Note 2: The consistency function is special. It returns true or false depending if the topological distance (dtop) of the XL is smaller than the maximum linker reach (dmax), up to a tolerance tol. By default tol=0, but the function accepts the tolerance as an argument. Thus, for example:

julia> x = consistency(links);

will return 1 for all links for which dtop < dmax. But

julia> x = consistency(links,tol=2.0)

will return 1 all links for which dtop < dmax + 2.0.

The functions above allow filtering the links by any criteria, using the standard filter function. For example,

julia> bad_links = filter( link -> consistency(link,tol=2.0) == false, links )
 Vector of Links with: 84 links.

julia> large_deuc = filter( link -> deuc(link) > 10, links )
 Vector of Links with: 99 links.

In the data provided, not all links have score1 data. Thus, if one wants to filter the links by score1 threshold, first the links with data have be filtered:

julia> links_with_score1 = filter( link -> !ismissing(maxscore1(link)), links )
 Vector of Links with: 88 links.

Note the ! which negates the ismissing condition. This type of filter is important before any tentative to find correlations between two types of data. It only makes sense to correlate the values in the subsets of links which contain both type of data.

Then we can filter by maximum score:

julia>  large_score1 = filter( link -> maxscore1(link) > 5., links_with_score1)
 Vector of Links with: 7 links.

The resnames and indexes functions also allow filtering by residue types and indexes. Since the permutation between types are usually meaningless, the ismatch function is provided:

julia> resnames(links[2])
("ASP", "GLU")

julia> ismatch(resnames(links[2]),("ASP","GLU"))
true

julia> ismatch(resnames(links[2]),("GLU","ASP"))
true

julia> indexes(links[2])
(3, 111)

julia> ismatch(indexes(links[2]),(111,3))
true

julia> ismatch("D108-E143","E143-D108")
true

Thus this function can be used for proper filtering of links by type, for example:

julia> filter( link -> ismatch(resnames(link),("SER","LYS")), links )
 Vector of Links with: 21 links.

To filter the links by residue numbers, the indomain function is mostly useful:

julia> indexes(links[2])
(3, 111)

julia> indomain(links[2],1:131)
true

julia> indomain(links[2],1:100)
false

julia> mydomain = filter(link -> indomain(link,1:110), links)
 Vector of Links with: 61 links.

XIC data might not be available for every XL, or every scan of every XL. Scans without XIC data will show -1 at the XIC field. The links for which XIC data is available can be filtered with:

julia> links_with_xic = filter(link -> hasxic(link), links)
 Vector of Links with: 20 links.

and then it makes sense to use the avgxic and maxxic functions in this subset of data. Note that avgxic will compute the average value of XIC data disregarding any missing XIC, even if not every scan for the link has XIC data.
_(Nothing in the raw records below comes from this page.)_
(* ===== verification/Path.v ===== *)
(** * Absolute paths

    [path_abs] of [kernel/arch/x86_64/syscall.c], which every path-taking system
    call applies to its argument: joining with the current directory, removal of
    empty, [.] and [..] components.  A C string is the list of its bytes before
    the terminator. *)

From S2P Require Import Prelude Mem CString Block Xfs.

Definition XOS_PATH_MAX : Z := 256.
Definition DOT : Z := 46.
Abbreviation name := (list Z).

(** The bytes of the component at [p], at most [n], and what follows. *)
Fixpoint comp_scan (n : nat) (p : list Z) : name * list Z :=
  match n, p with
  | S n, c :: p' => if c =? SLASH then ([], p) else let '(comp, rest) := comp_scan n p' in (c :: comp, rest)
  | _, _ => ([], p)
  end.
Definition skip_slash (p : list Z) : list Z :=
  match p with c :: p' => if c =? SLASH then p' else p | [] => [] end.

(** The component loop; [comps] are the components kept so far. *)
Fixpoint path_comps (fuel : nat) (p : list Z) (comps : list name) : option (list name) :=
  match fuel, p with
  | _, [] => Some comps
  | O, _ => None
  | S fuel, _ =>
      let '(comp, p) := comp_scan (Z.to_nat (XFS_NAME_MAX - 1)) p in
      let p := skip_slash p in
      if bool_decide (comp = []) || bool_decide (comp = [DOT]) then path_comps fuel p comps
      else if bool_decide (comp = [DOT; DOT]) then path_comps fuel p (removelast comps)
      else if 32 <=? zlen comps then None
      else path_comps fuel p (comps ++ [comp])
  end.

(** The output loop; [out] holds what is written so far. *)
Fixpoint path_emit (comps : list name) (out : list Z) (outsz : Z) : option (list Z) :=
  match comps with
  | [] => Some out
  | c :: comps =>
      if outsz <? zlen out + 1 + zlen c + 1 then None else path_emit comps (out ++ SLASH :: c) outsz
  end.

Definition is_abs (inp : list Z) : bool := inp.[0] =? SLASH.

(** The text of [joined], or failure when it does not fit. *)
Definition joined (cwd inp : list Z) : option (list Z) :=
  if is_abs inp then if XOS_PATH_MAX <=? zlen inp then None else Some inp
  else
    let cl := zlen cwd in
    if XOS_PATH_MAX <? cl + 1 + zlen inp + 1 then None
    else if (cl =? 0) || negb (cwd.[cl - 1] =? SLASH) then Some (cwd ++ SLASH :: inp) else Some (cwd ++ inp).

Definition path_abs (cwd inp : list Z) (outsz : Z) : option (list Z) :=
  if bool_decide (inp = []) || (outsz <? 2) then None
  else
    match joined cwd inp with
    | None => None
    | Some j =>
        let p := skip_slash j in
        match path_comps (length p) p [] with
        | None => None
        | Some [] => Some [SLASH]
        | Some comps => path_emit comps [] outsz
        end
    end.

(** ** What a path means *)

(** The components between slashes. *)
Fixpoint split_slash (p : list Z) : list name :=
  match p with
  | [] => [[]]
  | c :: p => if c =? SLASH then [] :: split_slash p
              else match split_slash p with s :: r => (c :: s) :: r | [] => [[c]] end
  end.

(** One step down a path: a name descends, [..] ascends (the root is its own
    parent), an empty component and [.] stay. *)
Definition walk (cs : list name) (c : name) : list name :=
  if bool_decide (c = []) || bool_decide (c = [DOT]) then cs
  else if bool_decide (c = [DOT; DOT]) then removelast cs
  else cs ++ [c].
Definition resolve (base : list name) (p : list Z) : list name := foldl walk base (split_slash p).

(** The walk never gets deeper than 32 components. *)
Fixpoint shallow (cs : list name) (steps : list name) : bool :=
  match steps with
  | [] => true
  | c :: steps => (zlen (walk cs c) <=? 32) && shallow (walk cs c) steps
  end.

Definition render (cs : list name) : list Z :=
  match cs with [] => [SLASH] | _ => concat ((λ c, SLASH :: c) <$> cs) end.

Definition plain_name (c : name) : Prop :=
  c ≠ [] ∧ c ≠ [DOT] ∧ c ≠ [DOT; DOT] ∧ ¬ (SLASH ∈ c) ∧ zlen c < XFS_NAME_MAX.
Definition canonical (cs : list name) : Prop := Forall plain_name cs ∧ zlen cs ≤ 32.

(** ** Splitting *)

Lemma split_cons p : ∃ s r, split_slash p = s :: r.
Proof.
  destruct p as [|c p]; cbn; [by eexists _, _|]. case_if; [by eexists _, _|]. destruct (split_slash p); by eexists _, _.
Qed.

Lemma split_app a b : split_slash (a ++ SLASH :: b) = split_slash a ++ split_slash b.
Proof.
  induction a as [|c a IH]; cbn [app split_slash]; [done|]. case_if; rewrite IH; [done|].
  destruct (split_cons a) as (s & r & ->). done.
Qed.

Lemma split_name c : ¬ (SLASH ∈ c) → split_slash c = [c].
Proof.
  induction c as [|x c IH]; intros Hn; cbn [split_slash]; [done|]. apply not_elem_of_cons in Hn as [Hx Hn].
  destruct (Z.eqb_spec x SLASH); [congruence|]. by rewrite IH.
Qed.

(** The scan stops at the first slash when the component is short enough. *)
Lemma comp_scan_split n p s r :
  split_slash p = s :: r → (length s ≤ n)%nat →
  ∃ rest, comp_scan n p = (s, rest) ∧ p = s ++ rest ∧
    ((rest = [] ∧ r = []) ∨ ∃ p', rest = SLASH :: p' ∧ r = split_slash p').
Proof.
  revert n s r. induction p as [|c p IH]; intros n s r; cbn [split_slash].
  { intros [= <- <-] _. exists []. destruct n; auto. }
  destruct (Z.eqb_spec c SLASH) as [->|Hc].
  { intros [= <- <-] _. exists (SLASH :: p). split_and!; [by destruct n|done|by right; exists p]. }
  destruct (split_cons p) as (s' & r' & E). rewrite E. intros [= <- <-] Hn. cbn in Hn. destruct n as [|n]; [lia|].
  destruct (IH n s' r' E ltac:(lia)) as (rest & Es & Ep & Hr). exists rest. cbn [comp_scan].
  rewrite (proj2 (Z.eqb_neq c SLASH) Hc), Es. split_and!; [done|by rewrite Ep at 1|done].
Qed.

(** Each turn of the loop consumes a byte. *)
Lemma scan_shorter n p : p ≠ [] → (0 < n)%nat → (length (skip_slash (comp_scan n p).2) < length p)%nat.
Proof.
  intros Hp Hn. destruct p as [|c p]; [done|]. destruct n as [|n]; [lia|]. clear Hp Hn. cbn [comp_scan].
  destruct (Z.eqb_spec c SLASH) as [->|]; [cbn; lia|].
  assert (H : ∀ n p, (length (skip_slash (comp_scan n p).2) ≤ length p)%nat).
  { assert (Hs : ∀ q, (length (skip_slash q) ≤ length q)%nat) by (intros [|x q]; cbn; [lia|case_if; cbn; lia]).
    intros k. induction k as [|k IH]; intros [|x q]; cbn [comp_scan]; try apply Hs. case_if; [apply Hs|].
    specialize (IH q). destruct (comp_scan k q) as [s rest]. cbn in *. lia. }
  specialize (H n p). destruct (comp_scan n p) as [s rest]. cbn in *. lia.
Qed.

Lemma comp_scan_plain n p : let '(s, rest) := comp_scan n p in p = s ++ rest ∧ ¬ (SLASH ∈ s) ∧ (length s ≤ n)%nat.
Proof.
  revert p. induction n as [|n IH]; intros [|c p]; cbn [comp_scan];
    [split_and!; [done|apply not_elem_of_nil|cbn; lia]..|].
  destruct (Z.eqb_spec c SLASH) as [->|Hc]; [split_and!; [done|apply not_elem_of_nil|cbn; lia]|].
  specialize (IH p). destruct (comp_scan n p) as [s rest]. destruct IH as (-> & Hs & Hn).
  split_and!; [done|by rewrite not_elem_of_cons|cbn; lia].
Qed.

(** ** The component loop *)

Lemma walk_removelast (cs : list name) : zlen (removelast cs) ≤ zlen cs.
Proof. unfold zlen. rewrite removelast_firstn_len, length_firstn. lia. Qed.

(** One turn is one step of the walk, refused when it gets too deep. *)
Lemma path_comps_turn fuel p cs :
  p ≠ [] → zlen cs ≤ 32 →
  path_comps (S fuel) p cs =
    (let '(c, rest) := comp_scan 63 p in
     if zlen (walk cs c) <=? 32 then path_comps fuel (skip_slash rest) (walk cs c) else None).
Proof.
  intros Hp Hcs. destruct p as [|x p]; [done|]. cbn [path_comps]. change (Z.to_nat (XFS_NAME_MAX - 1)) with 63%nat.
  destruct (comp_scan 63 (x :: p)) as [c rest]. unfold walk. destruct (_ || _).
  { by rewrite (proj2 (Z.leb_le _ _) Hcs). }
  case_if. { pose proof (walk_removelast cs). by rewrite (proj2 (Z.leb_le (zlen (removelast cs)) 32)) by lia. }
  unfold zlen in *. rewrite length_app. cbn [length].
  destruct (Z.leb_spec 32 (Z.of_nat (length cs))), (Z.leb_spec (Z.of_nat (length cs + 1)) 32); (done || lia).
Qed.

Lemma path_comps_spec fuel p cs :
  (length p ≤ fuel)%nat → Forall (λ s, zlen s < XFS_NAME_MAX) (split_slash p) → zlen cs ≤ 32 →
  path_comps fuel p cs = if shallow cs (split_slash p) then Some (resolve cs p) else None.
Proof.
  revert p cs. induction fuel as [|fuel IH]; intros p cs Hf Hs Hcs; destruct (decide (p = [])) as [->|Hp];
    try (cbn; by rewrite (proj2 (Z.leb_le _ _) Hcs)).
  { destruct p; [done|cbn in Hf; lia]. }
  rewrite path_comps_turn by done. pose proof (scan_shorter 63 p Hp ltac:(lia)) as Hlt.
  destruct (split_cons p) as (s & r & E). unfold resolve. rewrite E in *. apply Forall_cons in Hs as [Hs Hr].
  destruct (comp_scan_split 63 p s r E ltac:(unfold zlen, XFS_NAME_MAX in Hs; lia)) as (rest & Es & Ep & Hrest).
  rewrite Es in *. cbn [snd shallow foldl] in *. destruct (Z.leb_spec (zlen (walk cs s)) 32) as [Hw|Hw]; cbn [andb]; [|done].
  destruct Hrest as [[-> ->]|(p' & -> & ->)]; [by destruct fuel|].
  cbn [skip_slash] in *. rewrite Z.eqb_refl in *. by apply IH; [lia|..].
Qed.

Lemma removelast_Forall {A} (P : A → Prop) (l : list A) : Forall P l → Forall P (removelast l).
Proof. intros H. rewrite removelast_firstn_len. by apply Forall_take. Qed.

(** Whatever the path, what the loop keeps are plain names. *)
Lemma path_comps_canonical fuel p cs cs' :
  path_comps fuel p cs = Some cs' → canonical cs → canonical cs'.
Proof.
  revert p cs. induction fuel as [|fuel IH]; intros p cs Hr Hc; destruct (decide (p = [])) as [->|Hp];
    try (cbn in Hr; congruence).
  { destruct p; [done|cbn in Hr; congruence]. }
  pose proof Hc as [Hp0 Hc0]. rewrite path_comps_turn in Hr by done.
  pose proof (comp_scan_plain 63 p) as Hscan. destruct (comp_scan 63 p) as [c rest]. destruct Hscan as (_ & Hns & Hl).
  destruct (Z.leb_spec (zlen (walk cs c)) 32) as [Hw|Hw]; [|done]. apply (IH _ _ Hr). split; [|done].
  unfold walk. case_if; [done|]. case_if; [by apply removelast_Forall|]. apply Forall_app. split; [done|].
  apply Forall_singleton. bools. repeat match goal with H : bool_decide _ = false |- _ => apply bool_decide_eq_false in H end.
  split_and!; [done..|]. unfold zlen, XFS_NAME_MAX. lia.
Qed.

(** ** Canonical paths *)

Lemma walk_plain b cs : Forall plain_name cs → foldl walk b cs = b ++ cs.
Proof.
  revert b. induction cs as [|c cs IH]; intros b Hc; cbn [foldl]; [by rewrite app_nil_r|].
  apply Forall_cons in Hc as [(H1 & H2 & H3 & _) Hc]. rewrite IH by done. unfold walk.
  rewrite !bool_decide_eq_false_2 by done. cbn [orb]. by rewrite <- app_assoc.
Qed.

Lemma shallow_plain b cs : Forall plain_name cs → zlen (b ++ cs) ≤ 32 → shallow b cs = true.
Proof.
  revert b. induction cs as [|c cs IH]; intros b Hc Hl; cbn [shallow]; [done|]. apply Forall_cons in Hc as [H0 Hc].
  assert (E : walk b c = b ++ [c]) by (apply (walk_plain b [c]); by apply Forall_singleton). rewrite E, IH.
  - rewrite andb_true_r. apply Z.leb_le. unfold zlen in *. rewrite length_app in *. cbn in *. lia.
  - done.
  - by rewrite <- app_assoc.
Qed.
(* ===== verification/Sysfs.v ===== *)
(** * The system file system

    [kernel/fs/sysfs.c]: the running system as files under [/sys].  Opening a
    file renders it into the descriptor's buffer, reads return that snapshot,
    writes change the scheduler, the pointer or the log.  The generators read the
    state of the other components, gathered in [sysenv]; a C string is the list
    of its bytes before the terminator. *)

From Stdlib Require Import Ascii String.
From S2P Require Import Prelude Mem CString Pmm Heap Klog Input ProcTable Signal Sched Fault Proc Xfs.

#[local] Open Scope Z_scope.
#[local] Open Scope list_scope.
#[local] Abbreviation length := List.length.

Definition SYSFS_FD_BASE : Z := 512.
Definition SYSFS_MAX_FDS : Z := 32.
Definition SYSFS_BUF_MAX : Z := 4096.
Definition SYSFS_PATH_MAX : Z := 128.
Definition LF : Z := 10.
Definition TAB : Z := 9.

(** ** Text building *)

Record sbuf_t := mkSbuf { sb_buf : list Z; sb_cap : Z; sb_len : Z }.

Definition sb_putc (s : sbuf_t) (c : Z) : sbuf_t :=
  if sb_len s + 1 <? sb_cap s then mkSbuf ((sb_buf s).[sb_len s <- c]) (sb_cap s) (sb_len s + 1) else s.

(** [None] is [NULL]. *)
Definition sb_puts (s : sbuf_t) (str : option (list Z)) : sbuf_t := foldl sb_putc s (default NULL_TEXT str).
Definition sb_text (s : sbuf_t) (t : list Z) : sbuf_t := sb_puts s (Some t).
Definition sb_lit (s : sbuf_t) (t : string) : sbuf_t := sb_text s (bytes_of t).

(** The loop that fills [tmp], least significant digit first; 24 digits are
    enough in base ten, 20 in base sixteen. *)
Fixpoint sb_digits (fuel : nat) (v base : Z) : list Z :=
  match fuel with
  | O => []
  | S fuel => if v =? 0 then [] else (if v mod base <? 10 then 48 + v mod base else 87 + v mod base) :: sb_digits fuel (v / base) base
  end.
Definition sb_tmp (v base : Z) : list Z := if v =? 0 then [48] else sb_digits (if base =? 10 then 24 else 20) v base.

Definition sb_putu (s : sbuf_t) (v : Z) : sbuf_t := foldl sb_putc s (reverse (sb_tmp v 10)).
Definition sb_puti (s : sbuf_t) (v : Z) : sbuf_t :=
  if v <? 0 then sb_putu (sb_putc s 45) (u64 (s64 (- v))) else sb_putu s (u64 v).
Definition sb_puthex (s : sbuf_t) (v : Z) : sbuf_t := foldl sb_putc (sb_lit s "0x") (reverse (sb_tmp v 16)).

Definition sb_kv_u (s : sbuf_t) (k : string) (v : Z) : sbuf_t :=
  sb_putc (sb_putu (sb_lit (sb_lit s k) ": ") v) LF.
Definition sb_kv_s (s : sbuf_t) (k : string) (v : list Z) : sbuf_t :=
  sb_putc (sb_text (sb_lit (sb_lit s k) ": ") v) LF.
Definition sb_kv_hex (s : sbuf_t) (k : string) (v : Z) : sbuf_t :=
  sb_putc (sb_puthex (sb_lit (sb_lit s k) ": ") v) LF.

(** ** Paths *)

Fixpoint str_eq (a b : list Z) : bool :=
  match a, b with
  | [], [] => true
  | x :: a, y :: b => (x =? y) && str_eq a b
  | _, _ => false
  end.

(** What follows the prefix, if it matches. *)
Fixpoint path_after (path pfx : list Z) : option (list Z) :=
  match pfx with
  | [] => Some path
  | y :: pfx => match path with x :: path => if x =? y then path_after path pfx else None | [] => None end
  end.

Definition MINUS1 : Z := 18446744073709551615.
Fixpoint parse_loop (s : list Z) (v : Z) (any : bool) : Z * list Z :=
  match s with
  | c :: s' => if (48 <=? c) && (c <=? 57) then parse_loop s' (u64 (u64 (v * 10) + (c - 48))) true
               else (if any then v else MINUS1, s)
  | [] => (if any then v else MINUS1, [])
  end.
(** The value, [(uint64_t)-1] when there is no digit, and the rest. *)
Definition parse_u64 (s : list Z) : Z * list Z := parse_loop s 0 false.

(** The last component: [nm] after the loop over the slashes. *)
Fixpoint last_comp (nm p : list Z) : list Z :=
  match p with [] => nm | c :: p => last_comp (if c =? 47 then p else nm) p end.

(** ** The state read and written *)

Record cpu_info := mkCpuInfo {
  ci_vendor : list Z; ci_brand : list Z; ci_family : Z; ci_model : Z; ci_stepping : Z; ci_xcr0 : Z;
  ci_nx : bool; ci_smep : bool; ci_smap : bool; ci_umip : bool; ci_pge : bool; ci_pcid : bool;
  ci_xsave : bool; ci_avx : bool; ci_avx2 : bool; ci_avx512f : bool; ci_x2apic : bool; ci_rdtscp : bool;
  ci_pdpe1gb : bool; ci_aes : bool; ci_rdrand : bool; ci_hypervisor : bool;
}.
Record gpu_fb_info_t := mkFbInfo {
  gi_width : Z; gi_height : Z; gi_stride : Z; gi_virgl : Z; gi_backing_phys : Z; gi_backing_size : Z;
}.

(** [se_cpu] is the CPU that executes the call; [se_gpu] is what
    [virtio_gpu_get_fb_info] returns. *)
Record sysenv := mkEnv {
  se_cpu : Z;
  se_sched : sched;
  se_input : input;
  se_console : console;
  se_pmm : pmm;
  se_heap : heap;
  se_bootargs : list Z;
  se_cpuinfo : cpu_info;
  se_tsc_hz : Z;
  se_smp : bool;
  se_gpu : option gpu_fb_info_t;
}.
Definition with_sched (e : sysenv) (s : sched) : sysenv :=
  mkEnv (se_cpu e) s (se_input e) (se_console e) (se_pmm e) (se_heap e) (se_bootargs e) (se_cpuinfo e) (se_tsc_hz e) (se_smp e) (se_gpu e).
Definition with_input (e : sysenv) (i : input) : sysenv :=
  mkEnv (se_cpu e) (se_sched e) i (se_console e) (se_pmm e) (se_heap e) (se_bootargs e) (se_cpuinfo e) (se_tsc_hz e) (se_smp e) (se_gpu e).
Definition with_console (e : sysenv) (k : console) : sysenv :=
  mkEnv (se_cpu e) (se_sched e) (se_input e) k (se_pmm e) (se_heap e) (se_bootargs e) (se_cpuinfo e) (se_tsc_hz e) (se_smp e) (se_gpu e).

(** ** Generators *)

Definition state_name (st : proc_state_t) : list Z :=
  bytes_of match st with PROC_DEAD => "dead" | PROC_READY => "ready" | PROC_RUNNING => "running" | PROC_BLOCKED => "blocked" end.

Definition prio_name (p : Z) : list Z :=
  bytes_of (if p =? PRIO_HIGH then "high" else if p =? PRIO_NORMAL then "normal" else if p =? PRIO_LOW then "low" else "?").

(** [p->name[0] ? p->name : "(kernel)"] *)
Definition shown_name (p : proc_t) : list Z :=
  if (name p).[0] =? 0 then bytes_of "(kernel)" else upto_nul (name p).
Definition ring_of (p : proc_t) : Z := if ring3 p then 3 else 0.

Definition gen_kernel (e : sysenv) (s : sbuf_t) : sbuf_t :=
  let hz := timer_ticks_hz (se_sched e) in
  let ticks := ticks (se_sched e) in
  let s := sb_kv_s s "name" (bytes_of "X OS") in
  let s := sb_kv_s s "arch" (bytes_of "x86_64") in
  let s := sb_kv_u s "ticks" ticks in
  let s := sb_kv_u s "tick_hz" hz in
  let s := sb_kv_u s "uptime_ms" (if hz =? 0 then 0 else u64 (ticks * 1000) / hz) in
  let s := sb_kv_u s "uptime_s" (if hz =? 0 then 0 else ticks / hz) in
  let s := sb_kv_s s "boot_args" (se_bootargs e) in
  let s := sb_kv_u s "cpus" (zlen (cpus (se_sched e))) in
  sb_kv_u s "smp" (if se_smp e then 1 else 0).

Definition sb_flag (b : bool) (k : string) (s : sbuf_t) : sbuf_t := if b then sb_lit s k else s.

Definition gen_cpu (e : sysenv) (s : sbuf_t) : sbuf_t :=
  let g := se_cpuinfo e in
  let s := sb_kv_s s "vendor" (ci_vendor g) in
  let s := sb_kv_s s "brand" (if bool_decide (ci_brand g = []) then bytes_of "unknown" else ci_brand g) in
  let s := sb_kv_u s "family" (ci_family g) in
  let s := sb_kv_u s "model" (ci_model g) in
  let s := sb_kv_u s "stepping" (ci_stepping g) in
  let s := sb_kv_u s "count" (zlen (cpus (se_sched e))) in
  let s := sb_kv_u s "tsc_hz" (se_tsc_hz e) in
  let s := sb_kv_hex s "xcr0" (ci_xcr0 g) in
  let s := sb_lit s "features:" in
  let s := sb_flag (ci_nx g) " nx" s in
  let s := sb_flag (ci_smep g) " smep" s in
  let s := sb_flag (ci_smap g) " smap" s in
  let s := sb_flag (ci_umip g) " umip" s in
  let s := sb_flag (ci_pge g) " pge" s in
  let s := sb_flag (ci_pcid g) " pcid" s in
  let s := sb_flag (ci_xsave g) " xsave" s in
  let s := sb_flag (ci_avx g) " avx" s in
  let s := sb_flag (ci_avx2 g) " avx2" s in
  let s := sb_flag (ci_avx512f g) " avx512f" s in
  let s := sb_flag (ci_x2apic g) " x2apic" s in
  let s := sb_flag (ci_rdtscp g) " rdtscp" s in
  let s := sb_flag (ci_pdpe1gb g) " 1gb-pages" s in
  let s := sb_flag (ci_aes g) " aes" s in
  let s := sb_flag (ci_rdrand g) " rdrand" s in
  let s := sb_flag (ci_hypervisor g) " hypervisor" s in
  sb_putc s LF.

Definition gen_mem (e : sysenv) (s : sbuf_t) : sbuf_t :=
  let total := pmm_total_bytes (se_pmm e) in
  let used := pmm_used_bytes (se_pmm e) in
  let free := if used <? total then total - used else 0 in
  let s := sb_kv_u s "phys_total" total in
  let s := sb_kv_u s "phys_used" used in
  let s := sb_kv_u s "phys_free" free in
  let s := sb_kv_u s "phys_total_mb" (Z.shiftr total 20) in
  let s := sb_kv_u s "phys_free_mb" (Z.shiftr free 20) in
  let s := sb_kv_u s "heap_size" (heap_size (se_heap e)) in
  let s := sb_kv_u s "heap_used" (heap_used (se_heap e)) in
  sb_kv_u s "page_size" PAGE_SIZE.

Definition gen_input (e : sysenv) (s : sbuf_t) : sbuf_t :=
  let s := sb_putc (sb_puti (sb_lit s "mouse_x: ") (input_mouse_x (se_input e))) LF in
  sb_putc (sb_puti (sb_lit s "mouse_y: ") (input_mouse_y (se_input e))) LF.

Definition gen_display (e : sysenv) (s : sbuf_t) : sbuf_t :=
  match se_gpu e with
  | None => sb_putc (sb_lit s "present: 0") LF
  | Some info =>
      let s := sb_kv_s s "driver" (bytes_of "virtio-gpu") in
      let s := sb_kv_u s "present" 1 in
      let s := sb_kv_u s "width" (gi_width info) in
      let s := sb_kv_u s "height" (gi_height info) in
      let s := sb_kv_u s "stride" (gi_stride info) in
      let s := sb_kv_u s "virgl" (gi_virgl info) in
      let s := sb_kv_hex s "fb_phys" (gi_backing_phys info) in
      sb_kv_u s "fb_bytes" (gi_backing_size info)
  end.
XIC data also spans many orders of magnitude. Thus, converting it a log10 scale is handy. This can be readily using the . (dot) syntax in Julia, for example:

julia> x = dtop(links_with_xic);

julia> y = log10.(maxxic(links_with_xic));

julia> scatter(x,y,label="",xlabel="Topological distance",ylabel="log₁₀(maxxic)")

(note the . after log10, which means that the function will be applied to every element of the array that follows). This produces:

When studying the consistency of a continuous variable with a discrete variable, an interesting parameter to be computed is the Point-Biserial correlation. For example:

julia> y = deuc(links);

julia> x = consistency(links);

julia> scatter(x,y,label="",xlabel="Consistency",ylabel="Euclidian Distance",xlims=[-0.5,1.5])

produces This shows a correlation between these two variables, but a standard Pearson correlation is not an adequate measure of that correlation. The point_biserial function computes one appropriate measure of this correlation:

julia> point_biserial(x,y)
-0.5950247343012209

To export data to be analyzed by other software use the DelimitedFiles package:

• Install with

julia> ] add DelimitedFiles

• For example, write a data file with

julia> using DelimitedFiles

julia> writedlm("mydata.txt",[x y])

where x and y could be obtained by the commands of the examples above.